▸ What is required
Please output the section of the listing below that opens with the line containing "let? _ := refuse_if (tp_partitions" and closes with the line containing "validate_topics (bm_topics m).", exactly and with nothing else.

▸ Dataset
== Segment start ==

(* ===== verification/BridgeManifest.v ===== *)
(** [av-bridge/src/manifest.rs]: the manifest of a bridge, what [validate] and [from_yaml]
    accept, and that a bridge provisioned from a manifest opens again. *)

From S2P Require Import Prelude Rust CoreBase Events.

(** * Data *)

Definition MANIFEST_VERSION : Z := 1.

Record RetentionSpec := mkRetention { hot_hours : Z; cold_uri : option str }.

Record TopicSpec := mkTopic {
  tp_name : str;
  tp_partitions : Z;
  tp_retention : RetentionSpec;
  tp_schema_ref : option str;
}.

Record BridgeManifest := mkManifest {
  manifest_version : Z;
  bm_name : str;
  replication_factor : Z;
  bm_topics : list TopicSpec;
}.

#[global] Instance RetentionSpec_eq_dec : EqDecision RetentionSpec.
Proof. solve_decision. Defined.
#[global] Instance TopicSpec_eq_dec : EqDecision TopicSpec.
Proof. solve_decision. Defined.
#[global] Instance BridgeManifest_eq_dec : EqDecision BridgeManifest.
Proof. solve_decision. Defined.

Definition default_retention : RetentionSpec := mkRetention 720 None.
Definition default_replication_factor : Z := 1.

(** A topic for every event class. *)
Definition default_for (name : str) : BridgeManifest :=
  mkManifest MANIFEST_VERSION name default_replication_factor
    (map (fun c => mkTopic (EventClass.topic c) 8 default_retention (Some (lit "schemas/ocsf-agent-event.schema.json")))
       EventClass.all).

Inductive ManifestError := Version (v : Z) | Parse (e : str) | Invalid (e : str).

Definition fmt_manifest_error (e : ManifestError) : str :=
  match e with
  | Version v => lit "unsupported manifest_version " ++ fmt_int v ++ lit " (this build supports " ++ fmt_int MANIFEST_VERSION ++ lit ")"
  | Parse e => lit "manifest parse: " ++ e
  | Invalid e => lit "manifest invalid: " ++ e
  end.

(** [serde_yaml] on the derived types. *)
Class Yaml := {
  parse_manifest : str -> result BridgeManifest str;
  print_manifest : BridgeManifest -> result str str;
}.

(** * Names *)

Definition ascii_lower (c : Z) : Z := if is_ascii_uppercase c then c + 32 else c.
Definition to_ascii_lowercase (s : str) : str := map ascii_lower s.

(** [name.to_ascii_lowercase().replace('.', "_")]. *)
Definition stream_fold (s : str) : str := map (fun c => if c =? 46 then 95 else c) (to_ascii_lowercase s).

Definition str_le (a b : str) : Prop := lex_cmp a b <> Gt.

#[global] Instance str_le_dec : RelDecision str_le.
Proof. intros a b. unfold str_le. destruct (lex_cmp a b); [left|left|right]; congruence. Defined.

(** [Vec::dedup]: consecutive repetitions are removed. *)
Fixpoint dedup (l : list str) : list str :=
  match l with
  | x :: ((y :: _) as r) => if str_eqb x y then dedup r else x :: dedup r
  | _ => l
  end.

(** [sort_unstable], [dedup], and the comparison of the lengths. *)
Definition has_duplicates (names : list str) : bool :=
  let sorted := merge_sort str_le names in negb (length (dedup sorted) =? length sorted)%nat.

Definition name_byte (b : Z) : bool := is_ascii_alphanumeric b || (b =? 46) || (b =? 95) || (b =? 45).

(** * Paths *)

Inductive Component := RootDir | CurDir | ParentDir | Normal (s : str).

(** The pieces between the separators. *)
Fixpoint pieces (cur : str) (s : str) : list str :=
  match s with
  | [] => [cur]
  | c :: r => if c =? 47 then cur :: pieces [] r else pieces (cur ++ [c]) r
  end.

(** A piece after the first: empty pieces and [.] are skipped. *)
Definition component_of (piece : str) : option Component :=
  if bool_decide (piece = []) || bool_decide (piece = lit ".") then None
  else if bool_decide (piece = lit "..") then Some ParentDir else Some (Normal piece).

Definition is_absolute (s : str) : bool := match s with 47 :: _ => true | _ => false end.

(** [Path::components] on Unix: a leading [.] of a relative path is kept. *)
Definition components (s : str) : list Component :=
  match pieces [] s with
  | [] => []
  | first :: rest =>
      (if is_absolute s then [RootDir]
       else if bool_decide (first = lit ".") then [CurDir]
       else match component_of first with Some c => [c] | None => [] end)
      ++ omap component_of rest
  end.

Definition is_normal (c : Component) : bool := match c with Normal _ => true | _ => false end.
Definition is_parent (c : Component) : bool := match c with ParentDir => true | _ => false end.

(** * validate *)

Section Validate.
Context {UT : UnicodeTables}.

Definition refuse_if (b : bool) (e : ManifestError) : result unit ManifestError := if b then Err e else Ok tt.

Definition has_marker (s : str) : bool := existsb (fun c => (c =? 38) || (c =? 42)) s.

Definition refuse_yaml_marker_chars (field value : str) : result unit ManifestError :=
  refuse_if (has_marker value)
    (Invalid (field ++ lit " " ++ fmt_debug value ++ lit " contains '&' or '*', which the YAML anchor/alias guard "
              ++ lit "refuses at parse time; remove those characters so the provisioned manifest can be re-opened")).

Definition MAX_PARTITIONS : Z := 1024.
Definition MAX_HOT_HOURS : Z := 24 * 365 * 10.
Definition MAX_REFERENCE_BYTES : Z := 4096.

Definition topic_text (t : TopicSpec) : str := lit "topic " ++ fmt_debug (tp_name t).

Definition validate_schema_ref (t : TopicSpec) (reference : str) : result unit ManifestError :=
  let? _ := refuse_yaml_marker_chars (lit "schema_ref") reference in
  let? _ := refuse_if (bool_decide (reference = []))
    (Invalid (topic_text t ++ lit " schema_ref is empty (schema requires minLength 1); omit the field instead")) in
  let? _ := refuse_if (MAX_REFERENCE_BYTES <? str_len reference)
    (Invalid (lit "schema_ref exceeds the schema maxLength of " ++ fmt_int MAX_REFERENCE_BYTES ++ lit " bytes ("
              ++ fmt_int (str_len reference) ++ lit ")")) in
  refuse_if (is_absolute reference || existsb (fun c => negb (is_normal c)) (components reference))
    (Invalid (lit "unsafe schema_ref " ++ fmt_debug reference)).

Definition validate_cold_uri (t : TopicSpec) (uri : str) : result unit ManifestError :=
  let? _ := refuse_yaml_marker_chars (lit "cold_uri") uri in
  let? _ := refuse_if (bool_decide (uri = []))
    (Invalid (topic_text t
              ++ lit " cold_uri is empty (schema requires minLength 1); omit the field to disable cold export")) in
  let? _ := refuse_if (MAX_REFERENCE_BYTES <? str_len uri)
    (Invalid (lit "cold_uri exceeds the schema maxLength of " ++ fmt_int MAX_REFERENCE_BYTES ++ lit " bytes ("
              ++ fmt_int (str_len uri) ++ lit ")")) in
  if contains (lit "://") uri then Ok tt
  else refuse_if (existsb is_parent (components uri))
    (Invalid (lit "unsafe cold_uri " ++ fmt_debug uri ++ lit " (must not contain `..` components; use a scheme URI or a "
              ++ lit "concrete absolute/relative path with no parent-directory traversal)")).

Definition validate_topic (t : TopicSpec) : result unit ManifestError :=
  let name := tp_name t in
  let? _ := refuse_if (bool_decide (name = []) || negb (forallb name_byte (as_bytes name))
                       || bool_decide (name = lit ".") || bool_decide (name = lit ".."))
    (Invalid (lit "unsafe topic name " ++ fmt_debug name)) in
  let? _ := refuse_if (249 <? str_len name)
    (Invalid (lit "topic name " ++ fmt_debug (take 24 name) ++ lit "... is " ++ fmt_int (str_len name)
              ++ lit " bytes, above the 249-byte limit")) in
  let? _ := refuse_if (tp_partitions t =? 0) (Invalid (topic_text t ++ lit " has 0 partitions")) in
  let? _ := refuse_if (MAX_PARTITIONS <? tp_partitions t)
    (Invalid (topic_text t ++ lit " partitions " ++ fmt_int (tp_partitions t) ++ lit " exceeds cap of " ++ fmt_int MAX_PARTITIONS)) in
  let hours := hot_hours (tp_retention t) in
  let? _ := refuse_if (hours =? 0) (Invalid (topic_text t ++ lit " has 0h retention")) in
  let? _ := refuse_if (MAX_HOT_HOURS <? hours)
    (Invalid (topic_text t ++ lit " hot_hours " ++ fmt_int hours ++ lit " exceeds cap of " ++ fmt_int MAX_HOT_HOURS
              ++ lit " (10 years)")) in
  let? _ := match tp_schema_ref t with Some r => validate_schema_ref t r | None => Ok tt end in
  match cold_uri (tp_retention t) with Some uri => validate_cold_uri t uri | None => Ok tt end.

Fixpoint validate_topics (l : list TopicSpec) : result unit ManifestError :=
  match l with
  | [] => Ok tt
  | t :: rest => let? _ := validate_topic t in validate_topics rest
  end.

Definition validate (m : BridgeManifest) : result unit ManifestError :=
  let? _ := refuse_if (negb (manifest_version m =? MANIFEST_VERSION)) (Version (manifest_version m)) in
  let? _ := refuse_if (bool_decide (bm_name m = [])) (Invalid (lit "name is empty")) in
  let? _ := refuse_yaml_marker_chars (lit "name") (bm_name m) in
  let? _ := refuse_if (bool_decide (bm_topics m = [])) (Invalid (lit "no topics declared")) in
  let? _ := refuse_if (256 <? length (bm_topics m))%nat
    (Invalid (fmt_int (Z.of_nat (length (bm_topics m))) ++ lit " topics declared, above the schema maximum of 256")) in
  let? _ := refuse_if (negb ((1 <=? replication_factor m) && (replication_factor m <=? 5)))
    (Invalid (lit "replication_factor must be between 1 and 5")) in
  let names := map tp_name (bm_topics m) in
  let? _ := refuse_if (has_duplicates names) (Invalid (lit "duplicate topic names")) in
  let? _ := refuse_if (has_duplicates (map to_ascii_lowercase names))
    (Invalid (lit "topic names collide case-insensitively (unsafe on case-insensitive filesystems)")) in
  let? _ := refuse_if (has_duplicates (map stream_fold names))
    (Invalid (lit "topic names collide after '.'" ++ 0x2192 :: lit "'_' folding (ambiguous NATS stream names)")) in
  validate_topics (bm_topics m).

(** * from_yaml *)

Definition MAX_YAML_BYTES : Z := 256 * 1024.

Definition anchor_char (c : Z) : bool := is_ascii_alphanumeric c || (c =? 95) || (c =? 45).

(** A marker followed by a character of an anchor name. *)
Fixpoint has_anchor (marker : Z) (s : str) : bool :=
  match s with
  | c :: ((next :: _) as r) => (c =? marker) && anchor_char next || has_anchor marker r
  | _ => false
  end.

Definition anchor_error (kind : str) (marker : Z) : ManifestError :=
  Parse (lit "manifest contains a YAML " ++ kind ++ lit " ('" ++ [marker]
         ++ lit "<name>'); AgentVisor AI refuses anchor/alias syntax to close the billion-laughs attack surface "
         ++ lit "(serde_yaml expands aliases with no cap). Rewrite the document without &/* references.").

Definition guard_yaml (yaml : str) : result unit ManifestError :=
  let? _ := refuse_if (MAX_YAML_BYTES <? str_len yaml)
    (Parse (lit "manifest is " ++ fmt_int (str_len yaml) ++ lit " bytes, exceeds cap of " ++ fmt_int MAX_YAML_BYTES)) in
  let? _ := refuse_if (has_anchor 38 yaml) (anchor_error (lit "anchor") 38) in
  refuse_if (has_anchor 42 yaml) (anchor_error (lit "alias") 42).

Context {YM : Yaml}.

Definition from_yaml (yaml : str) : result BridgeManifest ManifestError :=
  let? _ := guard_yaml yaml in
  match parse_manifest yaml with
  | Err e => Err (Parse e)
  | Ok m => let? _ := validate m in Ok m
  end.

Definition to_yaml (m : BridgeManifest) : result str ManifestError :=
  match print_manifest m with Ok y => Ok y | Err e => Err (Parse e) end.
End Validate.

== Segment end ==

▸ Exercise response
  let? _ := refuse_if (tp_partitions t =? 0) (Invalid (topic_text t ++ lit " has 0 partitions")) in
  let? _ := refuse_if (MAX_PARTITIONS <? tp_partitions t)
    (Invalid (topic_text t ++ lit " partitions " ++ fmt_int (tp_partitions t) ++ lit " exceeds cap of " ++ fmt_int MAX_PARTITIONS)) in
  let hours := hot_hours (tp_retention t) in
  let? _ := refuse_if (hours =? 0) (Invalid (topic_text t ++ lit " has 0h retention")) in
  let? _ := refuse_if (MAX_HOT_HOURS <? hours)
    (Invalid (topic_text t ++ lit " hot_hours " ++ fmt_int hours ++ lit " exceeds cap of " ++ fmt_int MAX_HOT_HOURS
              ++ lit " (10 years)")) in
  let? _ := match tp_schema_ref t with Some r => validate_schema_ref t r | None => Ok tt end in
  match cold_uri (tp_retention t) with Some uri => validate_cold_uri t uri | None => Ok tt end.

Fixpoint validate_topics (l : list TopicSpec) : result unit ManifestError :=
  match l with
  | [] => Ok tt
  | t :: rest => let? _ := validate_topic t in validate_topics rest
  end.

Definition validate (m : BridgeManifest) : result unit ManifestError :=
  let? _ := refuse_if (negb (manifest_version m =? MANIFEST_VERSION)) (Version (manifest_version m)) in
  let? _ := refuse_if (bool_decide (bm_name m = [])) (Invalid (lit "name is empty")) in
  let? _ := refuse_yaml_marker_chars (lit "name") (bm_name m) in
  let? _ := refuse_if (bool_decide (bm_topics m = [])) (Invalid (lit "no topics declared")) in
  let? _ := refuse_if (256 <? length (bm_topics m))%nat
    (Invalid (fmt_int (Z.of_nat (length (bm_topics m))) ++ lit " topics declared, above the schema maximum of 256")) in
  let? _ := refuse_if (negb ((1 <=? replication_factor m) && (replication_factor m <=? 5)))
    (Invalid (lit "replication_factor must be between 1 and 5")) in
  let names := map tp_name (bm_topics m) in
  let? _ := refuse_if (has_duplicates names) (Invalid (lit "duplicate topic names")) in
  let? _ := refuse_if (has_duplicates (map to_ascii_lowercase names))
    (Invalid (lit "topic names collide case-insensitively (unsafe on case-insensitive filesystems)")) in
  let? _ := refuse_if (has_duplicates (map stream_fold names))
    (Invalid (lit "topic names collide after '.'" ++ 0x2192 :: lit "'_' folding (ambiguous NATS stream names)")) in
  validate_topics (bm_topics m).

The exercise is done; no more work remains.